- [WHAT IS BEING ASKED]: Which lines in the records below contain the word "match"? Report each of them.
(Beginning of DATA EXTRACTS)
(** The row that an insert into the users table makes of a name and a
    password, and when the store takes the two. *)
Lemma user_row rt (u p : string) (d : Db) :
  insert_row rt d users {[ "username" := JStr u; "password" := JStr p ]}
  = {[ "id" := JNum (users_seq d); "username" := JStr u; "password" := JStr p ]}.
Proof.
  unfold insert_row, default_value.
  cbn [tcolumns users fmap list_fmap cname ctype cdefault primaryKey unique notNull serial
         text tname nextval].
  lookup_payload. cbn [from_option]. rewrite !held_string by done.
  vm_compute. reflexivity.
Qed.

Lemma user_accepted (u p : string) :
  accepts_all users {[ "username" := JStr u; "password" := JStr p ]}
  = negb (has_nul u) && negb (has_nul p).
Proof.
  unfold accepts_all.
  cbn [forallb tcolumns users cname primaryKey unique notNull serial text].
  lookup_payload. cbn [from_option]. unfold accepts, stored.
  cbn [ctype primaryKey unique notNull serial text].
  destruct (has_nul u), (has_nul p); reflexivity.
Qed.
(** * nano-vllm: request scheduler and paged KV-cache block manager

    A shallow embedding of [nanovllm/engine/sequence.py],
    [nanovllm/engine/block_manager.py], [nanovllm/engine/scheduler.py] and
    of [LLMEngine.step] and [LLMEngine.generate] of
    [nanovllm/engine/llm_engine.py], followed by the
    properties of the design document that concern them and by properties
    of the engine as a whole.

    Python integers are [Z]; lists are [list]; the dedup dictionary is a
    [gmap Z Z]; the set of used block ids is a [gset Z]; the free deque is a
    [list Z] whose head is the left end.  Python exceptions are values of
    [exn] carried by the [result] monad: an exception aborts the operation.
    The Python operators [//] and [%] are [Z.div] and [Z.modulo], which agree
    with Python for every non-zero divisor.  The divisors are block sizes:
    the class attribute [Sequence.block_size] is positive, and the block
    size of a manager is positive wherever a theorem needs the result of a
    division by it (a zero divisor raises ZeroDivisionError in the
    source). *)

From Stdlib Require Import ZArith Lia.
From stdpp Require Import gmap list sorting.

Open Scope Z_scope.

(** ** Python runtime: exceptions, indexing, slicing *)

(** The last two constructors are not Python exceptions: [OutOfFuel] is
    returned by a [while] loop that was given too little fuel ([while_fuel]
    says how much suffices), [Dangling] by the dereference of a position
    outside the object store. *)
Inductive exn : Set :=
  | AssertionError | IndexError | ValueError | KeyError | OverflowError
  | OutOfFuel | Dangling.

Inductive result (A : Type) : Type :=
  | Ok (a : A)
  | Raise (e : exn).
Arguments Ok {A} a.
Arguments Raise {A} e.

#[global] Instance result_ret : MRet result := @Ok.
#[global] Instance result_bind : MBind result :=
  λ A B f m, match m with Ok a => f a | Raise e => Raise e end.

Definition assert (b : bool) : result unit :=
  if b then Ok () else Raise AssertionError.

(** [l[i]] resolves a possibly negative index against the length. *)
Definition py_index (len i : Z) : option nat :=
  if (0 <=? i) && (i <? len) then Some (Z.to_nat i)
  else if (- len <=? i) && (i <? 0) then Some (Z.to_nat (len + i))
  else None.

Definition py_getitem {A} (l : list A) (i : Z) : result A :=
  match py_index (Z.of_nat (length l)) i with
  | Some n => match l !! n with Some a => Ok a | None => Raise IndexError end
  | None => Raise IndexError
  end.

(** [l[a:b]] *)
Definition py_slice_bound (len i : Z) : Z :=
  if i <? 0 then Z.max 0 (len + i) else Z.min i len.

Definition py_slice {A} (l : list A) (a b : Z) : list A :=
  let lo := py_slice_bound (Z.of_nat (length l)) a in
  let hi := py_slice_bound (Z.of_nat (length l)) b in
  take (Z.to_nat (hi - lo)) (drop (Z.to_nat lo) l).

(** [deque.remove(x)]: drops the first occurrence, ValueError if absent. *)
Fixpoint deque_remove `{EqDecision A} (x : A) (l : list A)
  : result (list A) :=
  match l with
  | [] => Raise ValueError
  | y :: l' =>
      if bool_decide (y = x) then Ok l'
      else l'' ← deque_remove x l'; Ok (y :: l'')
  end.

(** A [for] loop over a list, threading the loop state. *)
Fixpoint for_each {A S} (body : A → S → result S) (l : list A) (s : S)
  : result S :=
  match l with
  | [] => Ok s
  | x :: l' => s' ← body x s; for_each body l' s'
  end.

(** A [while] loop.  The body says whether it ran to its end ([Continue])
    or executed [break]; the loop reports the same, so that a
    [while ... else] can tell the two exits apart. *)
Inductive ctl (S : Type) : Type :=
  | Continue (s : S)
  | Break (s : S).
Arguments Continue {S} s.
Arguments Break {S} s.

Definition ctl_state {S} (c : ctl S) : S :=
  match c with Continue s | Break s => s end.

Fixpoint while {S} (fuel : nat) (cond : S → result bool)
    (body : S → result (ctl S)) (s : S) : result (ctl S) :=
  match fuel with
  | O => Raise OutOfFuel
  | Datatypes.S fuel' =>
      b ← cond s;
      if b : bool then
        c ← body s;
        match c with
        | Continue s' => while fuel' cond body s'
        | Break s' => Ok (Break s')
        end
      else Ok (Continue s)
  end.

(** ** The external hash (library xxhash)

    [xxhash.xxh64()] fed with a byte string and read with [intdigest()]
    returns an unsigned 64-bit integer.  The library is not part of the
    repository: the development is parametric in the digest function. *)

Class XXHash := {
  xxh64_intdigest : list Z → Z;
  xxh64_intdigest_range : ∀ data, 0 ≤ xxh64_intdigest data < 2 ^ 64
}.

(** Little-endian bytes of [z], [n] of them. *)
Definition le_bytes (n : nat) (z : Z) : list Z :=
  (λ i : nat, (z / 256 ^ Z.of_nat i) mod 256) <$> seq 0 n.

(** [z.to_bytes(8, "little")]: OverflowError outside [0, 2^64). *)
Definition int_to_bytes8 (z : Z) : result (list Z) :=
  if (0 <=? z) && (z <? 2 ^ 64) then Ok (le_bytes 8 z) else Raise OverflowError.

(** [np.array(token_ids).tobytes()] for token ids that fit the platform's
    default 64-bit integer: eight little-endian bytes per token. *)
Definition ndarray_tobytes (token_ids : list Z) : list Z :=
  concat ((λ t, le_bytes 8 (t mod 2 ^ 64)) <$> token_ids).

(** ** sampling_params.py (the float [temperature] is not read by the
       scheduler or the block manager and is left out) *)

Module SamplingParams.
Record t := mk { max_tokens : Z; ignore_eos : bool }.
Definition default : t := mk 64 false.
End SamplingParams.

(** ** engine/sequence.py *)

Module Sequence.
(End of DATA EXTRACTS)
- [FINAL ANSWER]:
  λ A B f m, match m with Ok a => f a | Raise e => Raise e end.
  match py_index (Z.of_nat (length l)) i with
  | Some n => match l !! n with Some a => Ok a | None => Raise IndexError end
  match l with
  match l with
  match c with Continue s | Break s => s end.
  match fuel with
        match c with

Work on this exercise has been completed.